▶ _EXERCISE MATERIALS_:
● ● ● ● ● ● ●

(** [.sort({ createdAt: -1 })] *)
Definition sort_createdAt_desc (natural : N → N) (l : list (N * Post))
  : list (N * Post) :=
  foldr (insert_desc natural) [] l.

(** [.select('-content')]: the content is not sent; it is blank here. *)
Definition select_no_content (l : list (N * Post)) : list (N * Post) :=
  (λ kp : N * Post, (kp.1, set_content "" kp.2)) <$> l.

(** ** Requests and responses *)

Record User := mkUser {
  user_id : N;
  role : string
}.

Record Body := mkBody {
  body_title : option string;
  body_content : option string;
  body_tags : option (list string);
  body_privacy : option string;
  body_excerpt : option string;
  body_coverImage : option string;
  body_featured : option bool;
  body_status : option string
}.

(** The query string of the list route.  [page] and [limit] are the integers
    their text denotes. *)
Record Query := mkQuery {
  query_tags : option string;
  query_page : option Z;
  query_limit : option Z;
  query_search : option string
}.

Record Pagination := mkPagination {
  page : nat;
  limit : nat;
  total : nat;
  pages : nat;
  hasNext : bool;
  hasPrev : bool
}.

Inductive Payload :=
  | Message (message : string)
  | ValidationFailed (errors : list string)
  | OnePost (message : option string) (id : N) (post : Post)
  | Posts (posts : list (N * Post)) (pagination : option Pagination)
  | LikeResult (message : string) (liked : bool) (likesCount : nat).

Record Response := mkResponse {
  res_status : N;
  res_json : Payload
}.

Definition validation_failed (errors : list string) : Response :=
  mkResponse 400 (ValidationFailed errors).
Definition not_found : Response := mkResponse 404 (Message "Post not found").
Definition server_error : Response := mkResponse 500 (Message "Server error").
Definition access_denied (m : string) : Response := mkResponse 403 (Message m).
Definition slug_exists : Response :=
  mkResponse 400 (Message "Slug already exists, please change the title").

(** What the clock, the ObjectId generator and the store give one request:
    the time, a new id, and the order among the documents that a sort
    leaves tied. *)
Record Env := mkEnv {
  now : N;
  oid : N;
  natural : N → N
}.

Inductive Request :=
  | GetPosts (user : option User) (q : Query)
  | GetPostById (user : User) (id : N)
  | GetPostBySlug (user : option User) (s : string)
  | CreatePost (user : User) (b : Body)
  | UpdatePost (user : User) (id : N) (b : Body)
  | DeletePost (user : User) (id : N)
  | GetUserPosts (user : option User) (userId : string)
  | ToggleLike (user : User) (id : N).

(** ** Validation chains of the routes *)

Definition check (ok : bool) (msg : string) : list string :=
  if ok then [] else [msg].

Definition list_tags_allowed : list string :=
  ["technical"; "personal"; "technical,personal"].

(** [query('tags').optional().isIn([...])], [page] and [limit]. *)
Definition validate_list (q : Query) : list string :=
  match query_tags q with
  | None => []
  | Some t =>
      check (in_enum list_tags_allowed t)
        "Tags must be technical, personal, or both"
  end
  ++ match query_page q with
     | None => []
     | Some n => check (1 <=? n)%Z "Page must be a positive integer"
     end
  ++ match query_limit q with
     | None => []
     | Some n =>
         check ((1 <=? n)%Z && (n <=? 50)%Z) "Limit must be between 1 and 50"
     end.

(** The [trim()] sanitizer of the title chains rewrites the body. *)
Definition sanitize (b : Body) : Body :=
  mkBody (JS.trim <$> body_title b) (body_content b) (body_tags b)
    (body_privacy b) (body_excerpt b) (body_coverImage b) (body_featured b)
    (body_status b).

Definition tags_length_ok (ts : list string) : bool :=
  (1 <=? length ts)%nat && (length ts <=? 2)%nat.

Definition tags_errors (ts : list string) : list string :=
  flat_map (λ t, check (in_enum tag_enum t) "Tags must be technical or personal")
    ts.

(** The chain of [router.post('/')], on a sanitized body.  A validator
    without [withMessage] reports "Invalid value"; an absent field is
    validated as the empty string. *)
Definition validate_create (b : Body) : list string :=
  let t := default "" (body_title b) in
  check (negb (String.eqb t "")) "Invalid value"
  ++ check (String.length t <=? 200)%nat
       "Title is required and must be less than 200 characters"
  ++ check (negb (String.eqb (default "" (body_content b)) ""))
       "Content is required"
  ++ check (from_option tags_length_ok false (body_tags b)) "Must have 1-2 tags"
  ++ tags_errors (default [] (body_tags b))
  ++ check (in_enum privacy_enum (default "" (body_privacy b)))
       "Privacy must be public or private"
  ++ match body_excerpt b with
     | None => []
     | Some e =>
         check (String.length e <=? 300)%nat
           "Excerpt must be less than 300 characters"
     end.

(** The chain of [router.put('/:id')]: every field is optional. *)
Definition validate_update (b : Body) : list string :=
  match body_title b with
  | None => []
  | Some t =>
      check ((1 <=? String.length t)%nat && (String.length t <=? 200)%nat)
        "Title must be 1-200 characters"
  end
  ++ match body_content b with
     | None => []
     | Some c => check (negb (String.eqb c "")) "Content cannot be empty"
     end
  ++ match body_tags b with
     | None => []
     | Some ts => check (tags_length_ok ts) "Must have 1-2 tags" ++ tags_errors ts
     end
  ++ match body_privacy b with
     | None => []
     | Some v =>
         check (in_enum privacy_enum v) "Privacy must be public or private"
     end.

(** [isHexadecimal] of the validator package, [/^(0x|0h)?[0-9A-F]+$/i], and
    its [isMongoId]: hexadecimal and 24 characters long. *)
Definition isHexadecimal (s : string) : bool :=
  let digits :=
    match s with
    | String "0" (String ("x" | "X" | "h" | "H") r) => r
    | _ => s
    end%char in
  negb (String.eqb digits "") && all_chars ObjectId.is_hex digits.

Definition isMongoId (s : string) : bool :=
  isHexadecimal s && (String.length s =? 24)%nat.

(** The chain of [router.get('/user/:userId')]. *)
Definition validate_user_posts (userId : string) : list string :=
  check (isMongoId userId) "Invalid user ID".

(** ** The handlers of [server/routes/posts.js] *)

Section Routes.

(** [slugify(title, { lower: true, strict: true })] and the store's
    [$text] search, both outside the repository. *)
Variable slugify : string → string.
Variable text_search : string → option (Post → bool).

Definition same_user (a b : N) : bool := N.eqb a b.

(** [!req.user || req.user._id.toString() !== post.author._id.toString()] *)
Definition not_author (user : option User) (p : Post) : bool :=
  match user with
  | None => true
  | Some u => negb (same_user (user_id u) (author p))
  end.

Definition truthy_string (o : option string) : option string :=
  match o with
  | Some "" | None => None
  | Some s => Some s
  end.

(** The filter of [router.get('/')]. *)
Definition list_filter (user : option User) (q : Query) : Filter :=
  mkFilter (Some "published") None
    (match user with None => Some "public" | Some _ => None end)
    (match user with
     | None => None
     | Some u => Some [("public", None); ("private", Some (user_id u))]
     end)
    (JS.split_comma <$> truthy_string (query_tags q))
    (truthy_string (query_search q)).

(** [parseInt(text) || fallback] *)
Definition int_or (o : option Z) (fallback : nat) : nat :=
  match o with
  | None => fallback
  | Some n => if (n =? 0)%Z then fallback else Z.to_nat n
  end.

(** [router.get('/')] *)
Definition get_posts (env : Env) (st : gmap N Post) (user : option User)
  (q : Query) : Response :=
  match validate_list q with
  | (_ :: _) as errors => validation_failed errors
  | [] =>
      let page := int_or (query_page q) 1 in
      let limit := int_or (query_limit q) 10 in
      let skip := ((page - 1) * limit)%nat in
      match find text_search (list_filter user q) st with
      | None => server_error
      | Some found =>
          let posts :=
            select_no_content
              (take limit
                 (drop skip (sort_createdAt_desc (natural env) found))) in
          let total := length found in
          mkResponse 200
            (Posts posts
               (Some (mkPagination page limit total (JS.ceil_div total limit)
                        (page * limit <? total)%nat (1 <? page)%nat)))
      end
  end.
(** * AI Code Companion API (src/main.py)

    A shallow embedding of the FastAPI application of [src/main.py]: the
    request model [PromptRequest], the endpoints [read_root], [greet_user],
    [generate_code] and [health_check], the [startup] hook and the custom 429
    handler, followed by the properties of the specification that concern
    them.

    The application is glue around four external collaborators: the
    fastapi-limiter package and its Redis connection, the Ollama backend
    reached through httpx, the wall clock, and the FastAPI request pipeline.
    None of them is part of the repository.  Their answers are gathered in
    the record [Env]; every endpoint is a function of an [Env] and of a
    [world] that carries the class attribute [FastAPILimiter.redis] and the
    trace of the interactions performed so far. *)

From Stdlib Require Import ZArith String List Floats DecimalString Lia.
Import ListNotations.
Local Open Scope string_scope.
Local Open Scope Z_scope.
Set Warnings "-register-all".

(** ** Values *)

(** Python values that travel as JSON: request payloads, the bodies of
    upstream answers and the dictionaries returned by the endpoints.  A
    dictionary keeps its items in insertion order. *)
Inductive json : Type :=
| JNull
| JBool (b : bool)
| JInt (z : Z)
| JFloat (f : float)
| JStr (s : string)
| JList (l : list json)
| JDict (items : list (string * json)).

(** [d[key]] as a lookup: the first item stored under [key]. *)
Fixpoint assoc (key : string) (items : list (string * json)) : option json :=
  match items with
  | [] => None
  | (k, v) :: rest => if String.eqb k key then Some v else assoc key rest
  end.

(** What httpx can encode as the body of a request: it serialises the
    [json=] argument with [allow_nan=False], so a value that holds an
    infinity or a NaN is refused with a [ValueError]. *)
Fixpoint json_compliant (v : json) : bool :=
  match v with
  | JFloat f => PrimFloat.is_finite f
  | JList l => forallb json_compliant l
  | JDict items => forallb (fun item => json_compliant (snd item)) items
  | _ => true
  end.

(** [type(v).__name__] for a decoded JSON value. *)
Definition type_name (v : json) : string :=
  match v with
  | JNull => "NoneType"
  | JBool _ => "bool"
  | JInt _ => "int"
  | JFloat _ => "float"
  | JStr _ => "str"
  | JList _ => "list"
  | JDict _ => "dict"
  end.

(** An [Optional[...]] attribute as a JSON value: [None] is [null]. *)
Definition opt_json {A : Type} (inj : A -> json) (o : option A) : json :=
  match o with
  | Some a => inj a
  | None => JNull
  end.

(** ** Exceptions *)

(** The exceptions the application sees.  [HTTPException] is FastAPI's;
    [PyError] stands for every other subclass of [Exception] (transport
    errors of httpx, a JSON decoding error, an [AttributeError], a Redis
    connection error), with its class name and its message. *)
Inductive exn : Type :=
| HTTPException (status_code : Z) (detail : string)
| PyError (cls : string) (message : string).

Definition string_of_Z (z : Z) : string := NilZero.string_of_int (Z.to_int z).

(** [str(e)].  Starlette's [HTTPException.__str__] renders
    [f"{status_code}: {detail}"]; any other exception renders its message. *)
Definition str (e : exn) : string :=
  match e with
  | HTTPException status_code detail => string_of_Z status_code ++ ": " ++ detail
  | PyError _ message => message
  end.

(** ** Requests, responses and the world *)

(** Lines 44-48: the request model. *)
Record PromptRequest : Type := {
  prompt : string;
  model : option string;
  temperature : option float;
  max_tokens : option Z
}.

(** An inbound request whose body FastAPI could decode: the client it
    comes from (what the limiter derives its key from) and the decoded JSON
    payload.  A body that is not JSON never becomes a [Request]: see
    [post_generate_http]. *)
Record Request : Type := {
  client : string;
  payload : json
}.

(** The answer of the upstream backend as httpx presents it: [status_code],
    [text], and what [response.json()] gives (a decoding error or a value). *)
Record Response : Type := {
  status_code : Z;
  text : string;
  json_body : exn + json
}.

(** A connection handle returned by [redis.from_url]. *)
Record Redis : Type := { url : string }.

(** The interactions with the outside, newest first. *)
Inductive event : Type :=
| Printed (line : string)
| RateLimiterCalled (who : string)
| UpstreamPost (target : string) (sent : json)
| RemainingQueried (who : string).

Record world : Type := {
  limiter_redis : option Redis;   (* FastAPILimiter.redis *)
  trace : list event
}.

Definition record (ev : event) (w : world) : world :=
  {| limiter_redis := limiter_redis w; trace := ev :: trace w |}.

● ● ● ● ● ● ●

▶ _REQUIRED WORK_:
Filter the entries down to the lines with the word "JDict" in them, and copy those lines.

▶ _SOLUTION BELOW_:
| JDict (items : list (string * json)).
  | JDict items => forallb (fun item => json_compliant (snd item)) items
  | JDict _ => "dict"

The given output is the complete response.